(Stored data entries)
○ ○ ○ ○ ○ ○ ○

(** Both sides evict the same pair. *)
Lemma twins_evict n a b :
  twins n a b → values a ≠ ∅ →
  ∃ x e a' b', evict_and_return_value a = (Val (Some e), a') ∧
    evict_and_return_key b = (Val (Some e), b') ∧
    bins_ok n a' ∧ bins_ok n b' ∧ swapped a' b' ∧ capacity a' = capacity a ∧
    length a' + 1 = length a ∧ values a' = delete x (values a) ∧ values b' = delete e (values b) ∧
    is_Some (values b !! e).
Proof.
  intros [Ha Hb Hs Hmin] Hne.
  destruct (pop_present n a Ha Hne) as (ba & x & e & l & a' & Fa & La & Hx & Ea & Pa).
  pose proof (proj1 (sw_values _ _ Hs _ _ _) Hx) as He.
  assert (Hne' : values b ≠ ∅) by (intros E0; by rewrite E0 in He).
  destruct (pop_present n b Hb Hne') as (bb & e' & x' & l' & b' & Fb & Lb & He' & Eb & Pb).
  rewrite Hmin in Lb. pose proof (sw_bins _ _ Hs (min_frequency a)) as Hbin.
  rewrite La, Lb in Hbin. cbn in Hbin. unfold enc at 1 in Hbin. rewrite Hx in Hbin.
  injection Hbin as Hee Hl. subst e'. rewrite Hmin in He'. rewrite He in He'. injection He' as <-.
  rewrite <-Hmin in Lb.
  destruct (popped_ok _ _ _ _ _ _ Ha Hx La Pa) as [Ha' Hla].
  destruct (popped_ok _ _ _ _ _ _ Hb ltac:(by rewrite Hmin) Lb Pb) as [Hb' Hlb].
  destruct Pa as [Va Ca Ma Ba], Pb as [Vb Cb Mb Bb]. exists x, e, a', b'. split_and!; try done.
  - unfold evict_and_return_value, bind, gets, ret. by rewrite Fa, Ea.
  - unfold evict_and_return_key, bind, gets, ret. by rewrite Fb, Eb.
  - split.
    + rewrite Ca, Cb. apply Hs.
    + pose proof (sw_length _ _ Hs). lia.
    + intros y d g. rewrite Va, Vb, !lookup_delete_Some, (sw_values _ _ Hs). split.
      * intros [Hne2 Hd]. split; [|done]. intros <-. rewrite He in Hd. by injection Hd.
      * intros [Hne2 Hd]. split; [|done]. intros <-. apply (sw_values _ _ Hs) in Hd.
        rewrite Hx in Hd. by injection Hd.
    + assert (Hold : ∀ (l1 : list X) (l2 : list E), x ∉ l1 → enc a <$> l1 = Some <$> l2 → enc a' <$> l1 = Some <$> l2).
      { intros l1 l2 Hx1 <-. apply list_fmap_ext. intros i y Hy. unfold enc. rewrite Va.
        rewrite lookup_delete_ne; [done|]. intros <-. by apply Hx1, list_elem_of_lookup_2 with i. }
      pose proof (ok_nodup _ _ (ok_wf _ _ Ha) (min_frequency a)) as Hnd. rewrite La in Hnd.
      apply NoDup_cons in Hnd as [Hxl _].
      intros g. rewrite Ba, Bb, Hmin. destruct (N.eqb_spec g (min_frequency a)) as [->|Hg].
      * rewrite La, <-Hmin, Lb. cbn. by apply Hold.
      * apply Hold; [|apply Hs]. intros [v Hv]%(ok_bins _ _ (ok_wf _ _ Ha)). rewrite Hx in Hv.
        injection Hv as _ Hv. congruence.
Qed.

Abbreviation Self := (LFUniCache.t Encoder Decoder E).

(** The encodings in use are the first ones. *)
Record lfu_coded (used : N) (keys : E → Prop) (next : E) : Prop := {
  lc_used e : keys e → ∃ k, (1 ≤ k ≤ N.to_nat used)%nat ∧ nth_encoding k = Val e;
  lc_next : nth_encoding (N.to_nat used) = Val next
}.

Definition lfu_in_step (n : N) (s s' : Self) : Prop :=
  let (a, b) := (LFUniCache.lfu_cache_encoder s, LFUniCache.lfu_cache_decoder s') in
  let sz := LFUniCache.size s in
  enough_encodings E sz ∧ sz ≠ 0 ∧ capacity a = sz ∧ LFUniCache.size s' = sz ∧
  LFUniCache.encoding s' = LFUniCache.encoding s ∧ twins n a b ∧
  lfu_coded (length a) (λ e, is_Some (values b !! e)) (LFUniCache.encoding s).

Lemma lfu_new_in_step sz :
  enough_encodings E sz ∧ sz ≠ 0 → ∃ c : Self, LFUniCache.new sz = Val c ∧ lfu_in_step 0 c c.
Proof.
  intros [Henough Hsz]. unfold LFUniCache.new.
  destruct (with_capacity_ok (K := X) (V := E) sz Hsz) as (a & Ea & Ha & Ca & Va).
  destruct (with_capacity_ok (K := E) (V := X) sz Hsz) as (b & Eb & Hb & Cb & Vb).
  rewrite Ea, Eb. eexists. split; [done|].
  assert (Hl : length a = 0) by (unfold length; by rewrite Va, map_size_empty).
  unfold lfu_in_step. cbn. split_and!; [done..| |].
  - split; [done..| |].
    + split; [congruence|unfold length; by rewrite Va, Vb| |].
      * intros x e f. by rewrite Va, Vb, !lookup_empty.
      * intros f. unfold with_capacity in Ea, Eb. rewrite (proj2 (N.eqb_neq _ _) Hsz) in Ea, Eb.
        injection Ea as <-. by injection Eb as <-.
    + unfold with_capacity in Ea, Eb. rewrite (proj2 (N.eqb_neq _ _) Hsz) in Ea, Eb.
      injection Ea as <-. by injection Eb as <-.
  - rewrite Hl. split; [|done]. intros e. rewrite Vb, lookup_empty. by intros [].
Qed.

(** A field that is in the cache is encoded, and decoded. *)
Lemma lfu_step_hit n (s s' : Self) x e f :
  lfu_in_step n s s' → n + 1 < usize_mod →
  values (LFUniCache.lfu_cache_encoder s) !! x = Some (mkValueCounter e f) →
  ∃ s1 s1', LFUniCache.try_encode x s = (Val (IsEncoded e), s1) ∧
    LFUniCache.decode (IsEncoded e) s' = (Val x, s1') ∧ lfu_in_step (n + 1) s1 s1'.
Proof.
  intros (Henough & Hsz & Hcap & Hsz' & Henc & Ht & [Hused Hnext]) Hn Hx.
  destruct (twins_get n _ _ x e f Ht Hx Hn) as (a' & b' & Ea & Eb & Ht' & Hkeys).
  assert (Hl : length a' = length (LFUniCache.lfu_cache_encoder s) ∧
               capacity a' = capacity (LFUniCache.lfu_cache_encoder s)).
  { destruct (update_present n _ x e f (tw_a _ _ _ Ht) Hx Hn) as (a1 & E1 & [V1 C1 _ _]).
    unfold get, bind, gets, ret in Ea. rewrite E1 in Ea. injection Ea as _ <-. split; [|done].
    unfold length. rewrite V1, map_size_insert_Some; [done|by rewrite Hx]. }
  destruct Hl as [Hl Hc].
  exists (s <| LFUniCache.lfu_cache_encoder := a' |>), (s' <| LFUniCache.lfu_cache_decoder := b' |>).
  split_and!.
  - unfold LFUniCache.try_encode, bind, zoom, ret. by rewrite Ea.
  - unfold LFUniCache.decode, bind, zoom, unwrap, ret. by rewrite Eb.
  - unfold lfu_in_step. cbn. rewrite Hl, Hc. split_and!; [done..|].
    split; [|done]. intros e' He'. by apply Hused, Hkeys.
Qed.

○ ○ ○ ○ ○ ○ ○

[What you have to do]:
An exact reproduction of all the entries above is the expected answer.

[Task result]:
(** Both sides evict the same pair. *)
Lemma twins_evict n a b :
  twins n a b → values a ≠ ∅ →
  ∃ x e a' b', evict_and_return_value a = (Val (Some e), a') ∧
    evict_and_return_key b = (Val (Some e), b') ∧
    bins_ok n a' ∧ bins_ok n b' ∧ swapped a' b' ∧ capacity a' = capacity a ∧
    length a' + 1 = length a ∧ values a' = delete x (values a) ∧ values b' = delete e (values b) ∧
    is_Some (values b !! e).
Proof.
  intros [Ha Hb Hs Hmin] Hne.
  destruct (pop_present n a Ha Hne) as (ba & x & e & l & a' & Fa & La & Hx & Ea & Pa).
  pose proof (proj1 (sw_values _ _ Hs _ _ _) Hx) as He.
  assert (Hne' : values b ≠ ∅) by (intros E0; by rewrite E0 in He).
  destruct (pop_present n b Hb Hne') as (bb & e' & x' & l' & b' & Fb & Lb & He' & Eb & Pb).
  rewrite Hmin in Lb. pose proof (sw_bins _ _ Hs (min_frequency a)) as Hbin.
  rewrite La, Lb in Hbin. cbn in Hbin. unfold enc at 1 in Hbin. rewrite Hx in Hbin.
  injection Hbin as Hee Hl. subst e'. rewrite Hmin in He'. rewrite He in He'. injection He' as <-.
  rewrite <-Hmin in Lb.
  destruct (popped_ok _ _ _ _ _ _ Ha Hx La Pa) as [Ha' Hla].
  destruct (popped_ok _ _ _ _ _ _ Hb ltac:(by rewrite Hmin) Lb Pb) as [Hb' Hlb].
  destruct Pa as [Va Ca Ma Ba], Pb as [Vb Cb Mb Bb]. exists x, e, a', b'. split_and!; try done.
  - unfold evict_and_return_value, bind, gets, ret. by rewrite Fa, Ea.
  - unfold evict_and_return_key, bind, gets, ret. by rewrite Fb, Eb.
  - split.
    + rewrite Ca, Cb. apply Hs.
    + pose proof (sw_length _ _ Hs). lia.
    + intros y d g. rewrite Va, Vb, !lookup_delete_Some, (sw_values _ _ Hs). split.
      * intros [Hne2 Hd]. split; [|done]. intros <-. rewrite He in Hd. by injection Hd.
      * intros [Hne2 Hd]. split; [|done]. intros <-. apply (sw_values _ _ Hs) in Hd.
        rewrite Hx in Hd. by injection Hd.
    + assert (Hold : ∀ (l1 : list X) (l2 : list E), x ∉ l1 → enc a <$> l1 = Some <$> l2 → enc a' <$> l1 = Some <$> l2).
      { intros l1 l2 Hx1 <-. apply list_fmap_ext. intros i y Hy. unfold enc. rewrite Va.
        rewrite lookup_delete_ne; [done|]. intros <-. by apply Hx1, list_elem_of_lookup_2 with i. }
      pose proof (ok_nodup _ _ (ok_wf _ _ Ha) (min_frequency a)) as Hnd. rewrite La in Hnd.
      apply NoDup_cons in Hnd as [Hxl _].
      intros g. rewrite Ba, Bb, Hmin. destruct (N.eqb_spec g (min_frequency a)) as [->|Hg].
      * rewrite La, <-Hmin, Lb. cbn. by apply Hold.
      * apply Hold; [|apply Hs]. intros [v Hv]%(ok_bins _ _ (ok_wf _ _ Ha)). rewrite Hx in Hv.
        injection Hv as _ Hv. congruence.
Qed.

Abbreviation Self := (LFUniCache.t Encoder Decoder E).

(** The encodings in use are the first ones. *)
Record lfu_coded (used : N) (keys : E → Prop) (next : E) : Prop := {
  lc_used e : keys e → ∃ k, (1 ≤ k ≤ N.to_nat used)%nat ∧ nth_encoding k = Val e;
  lc_next : nth_encoding (N.to_nat used) = Val next
}.

Definition lfu_in_step (n : N) (s s' : Self) : Prop :=
  let (a, b) := (LFUniCache.lfu_cache_encoder s, LFUniCache.lfu_cache_decoder s') in
  let sz := LFUniCache.size s in
  enough_encodings E sz ∧ sz ≠ 0 ∧ capacity a = sz ∧ LFUniCache.size s' = sz ∧
  LFUniCache.encoding s' = LFUniCache.encoding s ∧ twins n a b ∧
  lfu_coded (length a) (λ e, is_Some (values b !! e)) (LFUniCache.encoding s).

Lemma lfu_new_in_step sz :
  enough_encodings E sz ∧ sz ≠ 0 → ∃ c : Self, LFUniCache.new sz = Val c ∧ lfu_in_step 0 c c.
Proof.
  intros [Henough Hsz]. unfold LFUniCache.new.
  destruct (with_capacity_ok (K := X) (V := E) sz Hsz) as (a & Ea & Ha & Ca & Va).
  destruct (with_capacity_ok (K := E) (V := X) sz Hsz) as (b & Eb & Hb & Cb & Vb).
  rewrite Ea, Eb. eexists. split; [done|].
  assert (Hl : length a = 0) by (unfold length; by rewrite Va, map_size_empty).
  unfold lfu_in_step. cbn. split_and!; [done..| |].
  - split; [done..| |].
    + split; [congruence|unfold length; by rewrite Va, Vb| |].
      * intros x e f. by rewrite Va, Vb, !lookup_empty.
      * intros f. unfold with_capacity in Ea, Eb. rewrite (proj2 (N.eqb_neq _ _) Hsz) in Ea, Eb.
        injection Ea as <-. by injection Eb as <-.
    + unfold with_capacity in Ea, Eb. rewrite (proj2 (N.eqb_neq _ _) Hsz) in Ea, Eb.
      injection Ea as <-. by injection Eb as <-.
  - rewrite Hl. split; [|done]. intros e. rewrite Vb, lookup_empty. by intros [].
Qed.

(** A field that is in the cache is encoded, and decoded. *)
Lemma lfu_step_hit n (s s' : Self) x e f :
  lfu_in_step n s s' → n + 1 < usize_mod →
  values (LFUniCache.lfu_cache_encoder s) !! x = Some (mkValueCounter e f) →
  ∃ s1 s1', LFUniCache.try_encode x s = (Val (IsEncoded e), s1) ∧
    LFUniCache.decode (IsEncoded e) s' = (Val x, s1') ∧ lfu_in_step (n + 1) s1 s1'.
Proof.
  intros (Henough & Hsz & Hcap & Hsz' & Henc & Ht & [Hused Hnext]) Hn Hx.
  destruct (twins_get n _ _ x e f Ht Hx Hn) as (a' & b' & Ea & Eb & Ht' & Hkeys).
  assert (Hl : length a' = length (LFUniCache.lfu_cache_encoder s) ∧
               capacity a' = capacity (LFUniCache.lfu_cache_encoder s)).
  { destruct (update_present n _ x e f (tw_a _ _ _ Ht) Hx Hn) as (a1 & E1 & [V1 C1 _ _]).
    unfold get, bind, gets, ret in Ea. rewrite E1 in Ea. injection Ea as _ <-. split; [|done].
    unfold length. rewrite V1, map_size_insert_Some; [done|by rewrite Hx]. }
  destruct Hl as [Hl Hc].
  exists (s <| LFUniCache.lfu_cache_encoder := a' |>), (s' <| LFUniCache.lfu_cache_decoder := b' |>).
  split_and!.
  - unfold LFUniCache.try_encode, bind, zoom, ret. by rewrite Ea.
  - unfold LFUniCache.decode, bind, zoom, unwrap, ret. by rewrite Eb.
  - unfold lfu_in_step. cbn. rewrite Hl, Hc. split_and!; [done..|].
    split; [|done]. intros e' He'. by apply Hused, Hkeys.
Qed.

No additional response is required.